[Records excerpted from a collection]
*** Begin section ***

Lemma commit_step n ev w w' :
  cluster_inv n w → cluster_inv n w' → tree_inv w → tree_inv w' → ack_inv n w → commit_inv n w →
  protocol_step n ev w w' → commit_inv n w'.
Proof.
  intros Hci Hci' Hti Hti' Hai Hcm Hstep.
  assert (Hnone : ∀ j e p, HStart (cmd:=cmd) j e p ∉ []) by (intros j e p []%elem_of_nil).
  destruct Hstep as
    [Hn Hc Hh Hd|i rf rf' Hmv Hd Hq Hr _ Hm|i rf rf' args el Hmv Hd Ha Hr _ Hs Ht Hp
    |id c args el rf rf' r Hc Hreq Hmv Hd Hr _ Hp Ht Hle Hs Hup|id c rf rf' r Hc _ Hmv Hd Hq Hr _ Hm
    |i rf rf' Hmv Hd Hr Hwf' Hst Hs Hs' Ht Hm _|i rf rf' command e Hmv Hd _ Hq _ Hl Hs Ht Hlog Hco _ Hpe Hm _ _
    |i rf peer args Hmv Hd Hl Ht Hco Haa|i rf peer args Hmv Hd Hl Ht Hi0 Ht0 _
    |id c args rf rf' r Hc Hreq Hmv Hd _ Hle Hpost|id c rf r Hc Hrep Hmv Hd
    |id c args rf rf' r Hc Hreq Hmv Hd _ Hle Hpost|id c args r rf rf' Hc Hreq Hrep _ Hmv Hd Hq Hwf' Hlog _ Hpe _ Hco Hm
    |id c args rf rf' Hc Hreq Hlv Hmv Hd Hq Hr _ Hm|i rf rf' index snap e Hmv Hd Hq _ Hp Hidx Hs Ht Hco _ Hpe Hm _ _ He Hlog
    |i rf rf' msg Hmv Hd Hq _ Hlog Hco Hm _ _ Hmsg|i rf rf' Hmv Hd Hq _ Hlog Hlt _|i rf rf' Hmv Hd _ Hp Hst Hs Hlog Hco _ Hpe _ _];
    try (pose proof (mv_before _ _ _ _ _ _ _ Hmv) as Hi;
         pose proof (wf_stable_term _ _ (node_wf _ _ _ _ Hci Hi)) as Hsc);
    try (injection Hr as R1 R2 R3 R4 R5 R6 R7).
  - constructor; rewrite ?Hn, ?Hh, ?Hd; try apply Hcm. intros id c [(id' & c0 & Hc0 & E1 & E2 & E3 & E4 & E5)|[]]%Hc.
    pose proof (cm_calls _ _ Hcm id' c0 Hc0) as H. unfold call_commit in *. rewrite E1, E2, E3, E4.
    destruct (request c0); [done|done|]. destruct H as [H1 H2]. split; [done|]. auto.
  - eapply commit_quiet; try done; [apply Hq|by apply quiet_stable|by rewrite R4|apply Hq|rewrite Hd; auto].
  - eapply commit_frame; [done|done|..].
    + apply (node_commit_keep n (history w) _ rf); try done;
        [by eapply moves_sub|by apply (cm_node _ _ Hcm i)|lia|rewrite (persisted_term _ Hp); lia|by rewrite R4].
    + intros Hl. congruence.
    + congruence.
    + intros c (_ & Hreq & _). unfold call_commit. by rewrite Hreq.
    + rewrite Hd. auto.
    + by intros j e p [|[|[]%elem_of_nil]%elem_of_cons]%elem_of_cons.
  - assert (Hrole : state rf' = Follower ∨ (state rf' = state rf ∧ currentTerm rf' = currentTerm rf)) by tauto.
    eapply commit_quiet; try done; [lia|rewrite (persisted_term _ Hp); lia|by rewrite R4| | |rewrite Hd; auto|].
    + intros Hl. destruct Hs as [|(_ & _ & ?)]; [congruence|done].
    + intros c' Hc'. eapply call_commit_replied; [done|done|done|apply role_lead; [done|lia]|]. by rewrite Hreq.
    + by intros j e p [|[]%elem_of_nil]%elem_of_cons.
  - eapply commit_quiet; try done; [apply Hq|by apply quiet_stable|by rewrite R4|apply Hq| |rewrite Hd; auto].
    intros c' Hc'. eapply call_commit_replied; [done|done|done|apply role_lead; [apply Hq|lia]|done].
  - apply commit_elected with (w := w) (i := i) (rf := rf) (rf' := rf'); try done; [|apply Hwf']. unfold replica. congruence.
  - apply commit_start with (w := w) (i := i) (rf := rf) (rf' := rf') (command := command); try done.
    by apply quiet_stable.
  - by apply commit_send_append with (w := w) (i := i) (rf := rf) (peer := peer) (args := args).
  - by apply commit_send_snapshot with (w := w) (i := i) (rf := rf) (peer := peer) (args := args).
  - by apply commit_append with (w := w) (id := id) (c := c) (args := args) (rf := rf) (rf' := rf') (r := r).
  - eapply commit_quiet; try done; [by right| |rewrite Hd; auto].
    intros c' Hc'. eapply call_commit_replied; [done|done|done|apply role_lead; [by right|lia]|].
    intros a r' _ -> Hs. congruence.
  - by apply commit_install with (w := w) (id := id) (c := c) (args := args) (rf := rf) (rf' := rf') (r := r).
  - by apply commit_append_reply with (w := w) (id := id) (c := c) (args := args) (r := r) (rf := rf) (rf' := rf').
  - apply commit_snapshot_reply with (w := w) (id := id) (c := c) (args := args) (rf := rf) (rf' := rf'); try done. unfold replica. congruence.
  - apply commit_compact with (w := w) (i := i) (rf := rf) (rf' := rf') (index := index) (e := e); try done. lia.
  - destruct (deliver_safe n w i rf rf' msg) as [Hpn Hsafe]; try done.
    eapply commit_quiet; try done; [apply Hq|by apply quiet_stable|by rewrite Hpn|apply Hq|].
    rewrite Hd. intros j msg' [[= -> ->]|]%elem_of_cons; [right|by left].
    eapply msg_safe_mono; [|done]. by eapply moves_sub.
  - pose proof (commit_in_log n w i rf Hti Hcm Hi). lia.
  - by apply commit_crash with (w := w) (i := i) (rf := rf) (rf' := rf').
Qed.

Lemma init_commit n : commit_inv (Z.of_nat n) (init_world n).
Proof.
  constructor; simpl.
  - intros i rf [_ ->]%init_node. constructor; simpl; [| |done].
    + exists 0. split; [constructor|by left].
    + eexists. split; [done|by left].
  - by intros i rf [_ ->]%init_node.
  - intros id c Hc. by rewrite lookup_empty in Hc.
  - intros i msg []%elem_of_nil.
  - intros j e p []%elem_of_nil.
Qed.

Lemma reachable_commit n w : reachable n w → commit_inv (Z.of_nat n) w.
Proof.
  induction 1 as [|w ev w' Hr IH Hstep]; [apply init_commit|].
  assert (Hr' : reachable n w') by (by eapply reachable_step).
  pose proof (reachable_inv _ _ Hr) as Hci.
  apply (commit_step (Z.of_nat n) ev w w'); try done;
    [by apply reachable_inv|by eapply reachable_tree|by eapply reachable_tree|by apply reachable_ack|].
  by apply (step_refines _ w ev).
Qed.

(** ** Properties *)

(** The safe entry at an index is unique. *)
Lemma safe_entry_unique n w j1 e1 p1 b1 j2 e2 p2 b2 :
  reachable n w → HStart j1 e1 p1 ∈ history w → HStart j2 e2 p2 ∈ history w → Index e1 = Index e2 →
  safe (Z.of_nat n) (history w) b1 (Index e1, Term e1) → safe (Z.of_nat n) (history w) b2 (Index e2, Term e2) → e1 = e2.
Proof.
  intros Hr H1 H2 Ei S1 S2. pose proof (reachable_inv _ _ Hr) as Hci. pose proof (reachable_tree _ _ Hr) as Hti.
  pose proof (reachable_ack _ _ Hr) as Hai.
  assert (E : (Index e1, Term e1) = (Index e2, Term e2)) by (by eapply safe_unique). injection E as _ Et.
  by destruct (tk_unique _ (ti_tree _ Hti) _ _ _ _ _ _ H1 H2).
Qed.

(** C1 (State Machine Safety).  In any run of the cluster, with message loss,
    reordering, crashes with restart from the persister, log compaction and
    snapshot transfer, two CommandMsg values that any appliers delivered for the
    same index carry the same command. *)
Theorem state_machine_safety n w i j command1 command2 k :
  reachable n w → (i, CommandMsg command1 k) ∈ delivered w → (j, CommandMsg command2 k) ∈ delivered w →
  command1 = command2.
Proof.
  intros Hr H1 H2. pose proof (reachable_commit _ _ Hr) as Hcm.
  apply (cm_delivered _ _ Hcm) in H1 as (j1 & e1 & p1 & b1 & Hin1 & <- & <- & Hs1).
  apply (cm_delivered _ _ Hcm) in H2 as (j2 & e2 & p2 & b2 & Hin2 & Hi2 & <- & Hs2). rewrite <- Hi2 in Hs2.
  by rewrite (safe_entry_unique n w j1 e1 p1 b1 j2 e2 p2 b2).
Qed.

(** C6 (Commit safety).  The commit index of every peer lies within its log: it is
    not below the snapshot and not beyond the last entry, and the log holds every
    entry in between.  Two peers that have both committed an index hold, where
    neither has compacted it away, the same entry there. *)
Theorem committed_entries_agree n w :
  reachable n w →
  (∀ i rf, (nodes w).[i] = Some rf →
     first_index (logs rf) ≤ commitIndex rf ≤ last_index (logs rf) ∧
     ∀ k, first_index (logs rf) < k ≤ commitIndex rf → ∃ e, log_at (logs rf) k = Some e ∧ Index e = k) ∧
  (∀ i j rf rf' k e e', (nodes w).[i] = Some rf → (nodes w).[j] = Some rf' →
     first_index (logs rf) < k ≤ commitIndex rf → first_index (logs rf') < k ≤ commitIndex rf' →
     log_at (logs rf) k = Some e → log_at (logs rf') k = Some e' → e = e').
Proof.
  intros Hr. pose proof (reachable_commit _ _ Hr) as Hcm.
  pose proof (reachable_inv _ _ Hr) as Hci. pose proof (reachable_tree _ _ Hr) as Hti. split.
  { intros i rf Hi. pose proof (node_wf _ _ _ _ Hci Hi) as Hwf. pose proof (wf_applied _ _ Hwf).
    pose proof (commit_in_log _ w i rf Hti Hcm Hi). split; [lia|]. intros k Hk.
    destruct (log_at_is_Some (logs rf) k) as [e He]; [lia|]. exists e. split; [done|]. by apply (log_at_Some _ _ _ (wf_log _ _ Hwf) He). }
  intros i j rf rf' k e e' Hi Hj [Hf Hk] [Hf' Hk'] He He'.
  assert (Hsafe : ∀ i rf e, (nodes w).[i] = Some rf → k ≤ commitIndex rf → first_index (logs rf) < k →
    log_at (logs rf) k = Some e → ∃ b, safe (Z.of_nat n) (history w) b (k, Term e)).
  { intros q x f Hq Hkq _ Hx. destruct (nc_commit _ _ _ (cm_node _ _ Hcm q x Hq)) as (t & Ha & Hs).
    exists (currentTerm x). apply (safe_anc _ (history w) _ _ (commitIndex x, t)); [apply Hti| |done].
    apply (anc_linear _ (ti_tree _ Hti) _ _ (log_tip (logs x))); [|done|done].
    apply log_path_anc; [by eapply node_log_wf|by apply (ti_logs _ Hti q)|done]. }
  destruct (Hsafe i rf e) as [b Hs]; try done. destruct (Hsafe j rf' e') as [b' Hs']; try done.
  pose proof (reachable_ack _ _ Hr) as Hai.
  assert (E : (k, Term e) = (k, Term e')) by (by eapply safe_unique). injection E as E.
  eapply (paths_agree (history w) (logs rf) (logs rf') k e e'); try done;
    [apply Hti|by eapply node_log_wf|by eapply node_log_wf|by apply (ti_logs _ Hti i)|by apply (ti_logs _ Hti j)].
Qed.
End commit.

(** ** Witnesses *)

Lemma state_machine_safety_witness :
  (0, CommandMsg (Some 7%nat) 1) ∈ delivered demo_world ∧ (1, CommandMsg (Some 7%nat) 1) ∈ delivered demo_world ∧
  Some 7%nat = Some 7%nat.
Proof.
  assert (H0 : (0, CommandMsg (Some 7%nat) 1) ∈ delivered demo_world) by (vm_compute; right; left).
  assert (H1 : (1, CommandMsg (Some 7%nat) 1) ∈ delivered demo_world) by (vm_compute; left).
  split; [exact H0|]. split; [exact H1|].
  exact (state_machine_safety (Gob0 := nat_codec) 3 demo_world 0 1 _ _ 1 demo_reachable H0 H1).
Defined.

Lemma committed_entries_agree_witness :
  ∃ rf rf' e e', (nodes demo_world).[1] = Some rf ∧ (nodes demo_world).[2] = Some rf' ∧
    log_at (logs rf) 1 = Some e ∧ log_at (logs rf') 1 = Some e' ∧ commitIndex rf ≤ last_index (logs rf) ∧ e = e'.
Proof.
  destruct (committed_entries_agree (Gob0 := nat_codec) 3 demo_world demo_reachable) as [Hin Hsame].
  eexists _, _, _, _. split; [vm_compute; reflexivity|]. split; [vm_compute; reflexivity|].
  split; [vm_compute; reflexivity|]. split; [vm_compute; reflexivity|]. split.
  - eapply (Hin 1). vm_compute. reflexivity.
  - eapply (Hsame 1 2 _ _ 1); vm_compute; first [reflexivity|split; congruence].
Defined.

*** End section ***

→ **Work instructions**:
When you reach the line holding "apply (commit_step (Z.of_nat" in the records above, begin reproducing exactly, stop after the line holding "reachable n w → HStart", and output nothing else.

→ **Task response**:
  apply (commit_step (Z.of_nat n) ev w w'); try done;
    [by apply reachable_inv|by eapply reachable_tree|by eapply reachable_tree|by apply reachable_ack|].
  by apply (step_refines _ w ev).
Qed.

(** ** Properties *)

(** The safe entry at an index is unique. *)
Lemma safe_entry_unique n w j1 e1 p1 b1 j2 e2 p2 b2 :
  reachable n w → HStart j1 e1 p1 ∈ history w → HStart j2 e2 p2 ∈ history w → Index e1 = Index e2 →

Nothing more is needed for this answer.